Particularly for a sophomore quarterback looking to improve his 58.2 completion percentage, another season without a reliable number one option will stall his development and halt the franchise’s progress. In his first year as GM, Eric DeCosta has already shown an eagerness to make meaningful transactions by trading Flacco, extending Tavon Young and cutting Crabtree. While his overall philosophy will continue to solidify over the next couple of months, the simple strategy should be clear: Surround Lamar Jackson with the type of security and reliability a young, unique talent requires to blossom.

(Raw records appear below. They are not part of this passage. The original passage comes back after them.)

Lemma validate_post_decided (hs : list (string * string)) (url : string)
    (wait n : Z) (dim : list Z) (w : world) :
  PyStr.nonempty url = true ->
  result_of (url_is_safe url None w) = inr true ->
  (2 <= length dim)%nat ->
  let req := post hs url wait n dim in
  if bounds_ok req
  then result_of (validate_request req w)
       = inr (inr {| v_url := url; v_wait := wait;
                     v_n_screenshots := n; v_browser_dim := dim |})
  else exists msg, result_of (validate_request req w) = inr (inl (JsonError 400 msg)).
Proof.
  intros Hurl Hsafe Hlen req.
  destruct (wait_in_bounds wait) eqn:Hwait.
  2:{ unfold bounds_ok. simpl. rewrite Hwait. simpl.
      by apply validate_post_bad_wait. }
  unfold bounds_ok, req. simpl. rewrite Hwait. simpl.
  unfold validate_request, result_of in *. simpl.
  pose proof (check_browser_dim_cases dim) as Hdim. cbv zeta in Hdim. revert Hdim.
  generalize (check_browser_dim [(0%nat, "width"); (1%nat, "height")] dim).
  intros check Hdim.
  rewrite Hurl. simpl. rewrite run_bind.
  destruct (url_is_safe url None w) as [x w1]. simpl in Hsafe. subst x. simpl.
  unfold wait_in_bounds in Hwait. apply andb_true_iff in Hwait as [H0w Hwm].
  apply Z.leb_le in H0w, Hwm.
  destruct (Z.ltb_spec wait 0); [lia|].
  destruct (Z.gtb_spec wait MAX_WAIT); [lia|]. simpl.
  rewrite run_bind.
  destruct (Hdim w1) as (Hw & Hnone & _ & Hbad).
  destruct (dim_in_bounds dim) eqn:Hd; simpl.
  - destruct Hnone as [_ Hn]. specialize (Hn eq_refl).
    destruct (check w1) as [x w2]. simpl in Hn. subst x. simpl.
    unfold screenshots_in_bounds.
    destruct (Z.gtb_spec n MAX_SCREENSHOTS); destruct (Z.leb_spec n MAX_SCREENSHOTS);
      simpl; try lia; eauto.
  - destruct (Hbad eq_refl Hlen) as [msg Hm].
    destruct (check w1) as [x w2]. simpl in Hm. subst x. simpl. eauto.
Qed.

(** C6. With the request authorized and its URL present and judged safe,
    and with bounds that leave room (0 <= MAX_WAIT, minimum <= maximum on
    each axis): wait = -1 and wait = MAX_WAIT + 1 are answered 400 while
    wait = 0 and wait = MAX_WAIT pass the validation; a browser_dim axis one
    below its minimum or one above its maximum is answered 400 while the
    values at the bounds pass; max_screenshots = MAX_SCREENSHOTS + 1 is
    answered 400 while MAX_SCREENSHOTS passes.  A request passes when the
    validation hands on its values and the handler does not answer 400. *)
Theorem validation_bounds_inclusive (hs : list (string * string)) (url : string)
    (w : world) :
  result_of (check_authorization hs w) = inr None ->
  PyStr.nonempty url = true ->
  result_of (url_is_safe url None w) = inr true ->
  0 <= MAX_WAIT ->
  fst MIN_BROWSER_DIM <= fst MAX_BROWSER_DIM ->
  snd MIN_BROWSER_DIM <= snd MAX_BROWSER_DIM ->
  let rejected req := exists msg, result_of (scrape req w) = inr (JsonError 400 msg) in
  let passes req :=
    (exists v, result_of (validate_request req w) = inr (inr v)) /\
    (forall msg, result_of (scrape req w) <> inr (JsonError 400 msg)) in
  (forall n dim,
     rejected (post hs url (-1) n dim) /\ rejected (post hs url (MAX_WAIT + 1) n dim)) /\
  (forall n dim, screenshots_in_bounds n = true -> dim_in_bounds dim = true ->
     passes (post hs url 0 n dim) /\ passes (post hs url MAX_WAIT n dim)) /\
  (forall wait n bw bh,
     rejected (post hs url wait n [fst MIN_BROWSER_DIM - 1; bh]) /\
     rejected (post hs url wait n [fst MAX_BROWSER_DIM + 1; bh]) /\
     rejected (post hs url wait n [bw; snd MIN_BROWSER_DIM - 1]) /\
     rejected (post hs url wait n [bw; snd MAX_BROWSER_DIM + 1])) /\
  (forall wait n bw bh,
     wait_in_bounds wait = true -> screenshots_in_bounds n = true ->
     bw = fst MIN_BROWSER_DIM \/ bw = fst MAX_BROWSER_DIM ->
     bh = snd MIN_BROWSER_DIM \/ bh = snd MAX_BROWSER_DIM ->
     passes (post hs url wait n [bw; bh])) /\
  (forall wait dim, (2 <= length dim)%nat ->
     rejected (post hs url wait (MAX_SCREENSHOTS + 1) dim)) /\
  (forall wait dim, wait_in_bounds wait = true -> dim_in_bounds dim = true ->
     passes (post hs url wait MAX_SCREENSHOTS dim)).
Proof.
  intros Hauth Hurl Hsafe Hwait Hwidth Hheight rejected passes.
  assert (Hreject : forall wait n dim,
            (2 <= length dim)%nat -> bounds_ok (post hs url wait n dim) = false ->
            rejected (post hs url wait n dim)).
  { intros wait n dim Hlen Hno.
    pose proof (validate_post_decided hs url wait n dim w Hurl Hsafe Hlen) as Hd.
    cbv zeta in Hd. rewrite Hno in Hd. destruct Hd as [msg Hd].
    exists msg. by apply scrape_rejects. }
  assert (Hpass : forall wait n dim,
            bounds_ok (post hs url wait n dim) = true ->
            passes (post hs url wait n dim)).
  { intros wait n dim Hok.
    assert (Hlen : (2 <= length dim)%nat).
    { unfold bounds_ok in Hok. simpl in Hok.
      apply andb_true_iff in Hok as [Hok _]. apply andb_true_iff in Hok as [_ Hok].
      destruct dim as [|? [|? ?]]; simpl in *; try discriminate; lia. }
    pose proof (validate_post_decided hs url wait n dim w Hurl Hsafe Hlen) as Hd.
    cbv zeta in Hd. rewrite Hok in Hd.
    split; [eauto|]. eapply scrape_accepts; eauto. }
  assert (Hbadwait : forall wait n dim, wait_in_bounds wait = false ->
            rejected (post hs url wait n dim)).
  { intros wait n dim Hno.
    destruct (validate_post_bad_wait hs url wait n dim w Hurl Hsafe Hno) as [msg Hd].
    exists msg. by apply scrape_rejects. }
  split; [|split; [|split; [|split; [|split]]]].
  - intros n dim. split; apply Hbadwait; unfold wait_in_bounds; zbool.
  - intros n dim Hn Hd.
    split; apply Hpass; unfold bounds_ok; simpl; rewrite Hn, Hd;
      unfold wait_in_bounds; zbool.
  - intros wait n bw bh.
    repeat split; (apply Hreject; [simpl; lia|]); unfold bounds_ok; simpl;
      destruct (wait_in_bounds wait), (screenshots_in_bounds n); simpl; zbool.
  - intros wait n bw bh Hw Hn Hbw Hbh.
    apply Hpass. unfold bounds_ok. simpl. rewrite Hw, Hn.
    destruct Hbw, Hbh; subst; zbool.
  - intros wait dim Hlen. apply Hreject; [done|]. unfold bounds_ok. simpl.
    destruct (wait_in_bounds wait), (dim_in_bounds dim); simpl;
      unfold screenshots_in_bounds; zbool.
  - intros wait dim Hw Hd. apply Hpass. unfold bounds_ok. simpl. rewrite Hw, Hd.
    unfold screenshots_in_bounds. zbool.
Qed.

While the “next man up” reality of the NFL cannot be avoided — but rather budgeted for — Baltimore must stop the constant changing of the guard on offense. Too many coordinators and play callers were installed during Flacco’s tenure, and the failure to find the right weapons at the right time plagued the franchise’s playoff hopes for years. The Ravens cannot simply invest cap space and draft picks in receivers this offseason — they have done so for the last several years. The time is now to bring in a cast of both talented veteran leadership and immediate impact rookies, rather than applying another ineffective band-aid like Mike Wallace, Jeremy Maclin or Crabtree.

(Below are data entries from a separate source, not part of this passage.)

(** * Resilient e-mail dispatch: a shallow embedding of [src/EmailService.js]

    The JavaScript classes [MockEmailProvider], [RateLimiter],
    [CircuitBreaker] and [EmailService] are rendered as records and
    functions over them.  Everything the code obtains from outside
    ([Date.now()], [Math.random()], the passage of time during a
    [setTimeout], the answer of a provider) goes through an explicit
    outside world [Ext]; what the code does to the outside (calling a
    provider, waiting, writing to the console) is returned as a list of
    events in chronological order.

    Numbers are JavaScript numbers in the source.  Counters, timestamps
    and delays are integers there (far below 2^53, where doubles are
    exact), and are integers of type [Z] here. *)

From Stdlib Require Import ZArith QArith Lia.
From stdpp Require Import base gmap sets list strings sorting pretty.

Local Open Scope string_scope.
Local Open Scope list_scope.
Local Open Scope Z_scope.

(** ** Values, promises and observable events *)

(** The literal object [{ to, subject }] handed to [send]. *)
Record Email := mkEmail { to : string; subject : string }.

(** What [catch (err)] receives when a provider fails.  A promise can be
    rejected with any value, and the code reads [err.message] of it:
    [mkError message] is an object with that message, as made by
    [new Error(message)]; [no_message] is any other value except
    [undefined] and [null], on which [err.message] is [undefined];
    [thrown_undefined] and [thrown_null] are [undefined] and [null]
    themselves, on which reading a property throws. *)
Inductive Error :=
| mkError (message : string)
| no_message
| thrown_undefined
| thrown_null.

(** [err.message] as [console.log] prints it, or the [TypeError] that
    reading it throws. *)
Definition read_message (err : Error) : Error + string :=
  match err with
  | mkError message => inr message
  | no_message => inr "undefined"
  | thrown_undefined =>
    inl (mkError "Cannot read properties of undefined (reading 'message')")
  | thrown_null =>
    inl (mkError "Cannot read properties of null (reading 'message')")
  end.

(** [nullish err]: [err] is [undefined] or [null]. *)
Definition nullish (err : Error) : bool :=
  match err with
  | thrown_undefined | thrown_null => true
  | mkError _ | no_message => false
  end.

(** The values a promise of this program is fulfilled with: a status or
    receipt string, or [undefined]. *)
Inductive Value :=
| undefined
| str (s : string).

(** How an awaited promise settles: [await] either yields the value or
    throws the error. *)
Inductive Settled :=
| Fulfilled (v : Value)
| Rejected (e : Error).

Definition is_rejected (r : Settled) : bool :=
  match r with Rejected _ => true | Fulfilled _ => false end.

(** What a call does to the outside, oldest first.  [Invoked tag r]: the
    collaborator function labelled [tag] was called and its promise
    settled as [r] (for a provider the label is its index in
    [this.providers]).  [Waited ms]: a [setTimeout(res, ms)] was awaited.
    [Logged line detail]: [console.log(line, detail)]. *)
Inductive Event :=
| Invoked (tag : nat) (outcome : Settled)
| Waited (ms : Z)
| Logged (line detail : string).

(** The provider indices invoked by a run, in order. *)
Definition invocations (evs : list Event) : list nat :=
  omap (λ e, match e with Invoked tag _ => Some tag | _ => None end) evs.

(** The backoff delays awaited by a run, in order. *)
Definition delays (evs : list Event) : list Z :=
  omap (λ e, match e with Waited ms => Some ms | _ => None end) evs.

(** ** The JavaScript runtime seen from the program *)

(** [Ext] is the state of everything outside the program: the wall
    clock, the random generator, the providers' back ends.  Nothing is
    assumed about it; in particular the clock need not be monotone. *)
Class Runtime (Ext : Type) := {
  (** [Date.now()], in milliseconds *)
  date_now : Ext → Z * Ext;
  (** [Math.random()], a number in [0, 1) *)
  math_random : Ext → Q * Ext;
  (** the world after [await new Promise(res => setTimeout(res, ms))] *)
  set_timeout : Z → Ext → Ext;
}.

(** A computation reads and changes the outside world and reports the
    events it caused. *)
Definition M (Ext A : Type) : Type := Ext → A * Ext * list Event.

#[export] Instance M_ret {Ext} : MRet (M Ext) :=
  λ A (a : A) ext, (a, ext, []).

#[export] Instance M_bind {Ext} : MBind (M Ext) :=
  λ A B (k : A → M Ext B) (m : M Ext A) ext,
    let '(a, ext1, evs1) := m ext in
    let '(b, ext2, evs2) := k a ext1 in
    (b, ext2, evs1 ++ evs2).

(** The body of an asynchronous collaborator function: it settles one
    way or the other and may change the outside world. *)
Definition Async (Ext : Type) : Type := Ext → Settled * Ext.

(** [await f()] for a collaborator [f] labelled [tag]. *)
Definition call {Ext} (tag : nat) (f : Async Ext) : M Ext Settled :=
  λ ext, let '(r, ext1) := f ext in (r, ext1, [Invoked tag r]).

(** [await new Promise(res => setTimeout(res, ms))] *)
Definition sleep `{Runtime Ext} (ms : Z) : M Ext unit :=
  λ ext, (tt, set_timeout ms ext, [Waited ms]).

(** [console.log(line, detail)] *)
Definition console_log {Ext} (line detail : string) : M Ext unit :=
  λ ext, (tt, ext, [Logged line detail]).

(** [Date.now()] *)
Definition Date_now `{Runtime Ext} : M Ext Z :=
  λ ext, let '(t, ext1) := date_now ext in (t, ext1, []).

(** Anything with a [name] and a [sendEmail(email)] method is a
    provider. *)
Record Provider (Ext : Type) := mkProvider {
  name : string;
  sendEmail : Email → Async Ext;
}.
Arguments mkProvider {Ext}.
Arguments name {Ext}.
Arguments sendEmail {Ext}.

(** ** class MockEmailProvider *)
Module MockEmailProvider.

Record t := mk { name : string; shouldFail : bool }.

(** [constructor(name)] *)
Definition new (name : string) : t := {| name := name; shouldFail := false |}.

Definition sendEmail `{Runtime Ext} (this : t) (email : Email) : Async Ext :=
  λ ext,
    if shouldFail this then
      (Rejected (mkError (name this +:+ " failed")), ext)
    else
      let '(r, ext1) := math_random ext in
      if negb (Qle_bool r (7 # 10)) then
        (Rejected (mkError (name this +:+ " failed")), ext1)
      else
        (Fulfilled (str (name this +:+ " sent email to " +:+ to email)), ext1).

Definition provider `{Runtime Ext} (this : t) : Provider Ext :=
  mkProvider (name this) (sendEmail this).

End MockEmailProvider.

(** ** class RateLimiter *)
Module RateLimiter.

Record t := mk { limit : Z; interval : Z; timestamps : list Z }.

(** [constructor(limit, interval)] *)
Definition new (limit interval : Z) : t :=
  {| limit := limit; interval := interval; timestamps := [] |}.

(** The body of [allow()] once [Date.now()] has been read. *)
Definition allow_at (now : Z) (this : t) : bool * t :=
  let kept := filter (λ ts, now - ts < interval this) (timestamps this) in
  if Z.of_nat (length kept) <? limit this then
    (true, {| limit := limit this; interval := interval this;
              timestamps := kept ++ [now] |})
  else
    (false, {| limit := limit this; interval := interval this;
               timestamps := kept |}).

Definition allow `{Runtime Ext} (this : t) : M Ext (bool * t) :=
  now ← Date_now; mret (allow_at now this).

End RateLimiter.

(** ** class CircuitBreaker *)
Module CircuitBreaker.

Record t := mk {
  failureThreshold : Z;
  recoveryTime : Z;
  failures : Z;
  lastFailureTime : Z;
}.

(** [constructor(failureThreshold = 3, recoveryTime = 10000)] *)
Definition new (failureThreshold recoveryTime : Z) : t :=
  {| failureThreshold := failureThreshold; recoveryTime := recoveryTime;
     failures := 0; lastFailureTime := 0 |}.

Definition default : t := new 3 10000.

(** [allow()]: [&&] reads the clock only when the count has reached
    the threshold. *)
Definition allow `{Runtime Ext} (this : t) : M Ext bool :=
  if failureThreshold this <=? failures this then
    now ← Date_now;
    mret (negb (now - lastFailureTime this <? recoveryTime this))
  else mret true.

Definition recordFailure `{Runtime Ext} (this : t) : M Ext t :=
  now ← Date_now;
  mret {| failureThreshold := failureThreshold this;
          recoveryTime := recoveryTime this;
          failures := failures this + 1;
          lastFailureTime := now |}.

Definition reset (this : t) : t :=
  {| failureThreshold := failureThreshold this;
     recoveryTime := recoveryTime this;
     failures := 0;
     lastFailureTime := lastFailureTime this |}.

(** The three methods, as operations on one breaker object. *)
Inductive method := Allow | RecordFailure | Reset.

The Ravens have not found a true go-to receiver since Anquan Boldin, Torrey Smith and Steve Smith. Continuity is unavoidably lost for the 2019 season, but in the interim, Baltimore can build some consistency from their strong tight end production. The 86th overall pick in 2018, Mark Andrews averaged 16.2 yards per reception and caught 68 percent of his targets.
This offseason will set the tone for not only the upcoming schedule but years to come, as it is a chance for DeCosta to get it right and bring in personnel that can develop a rapport with Jackson and establish a cadence of success for the future.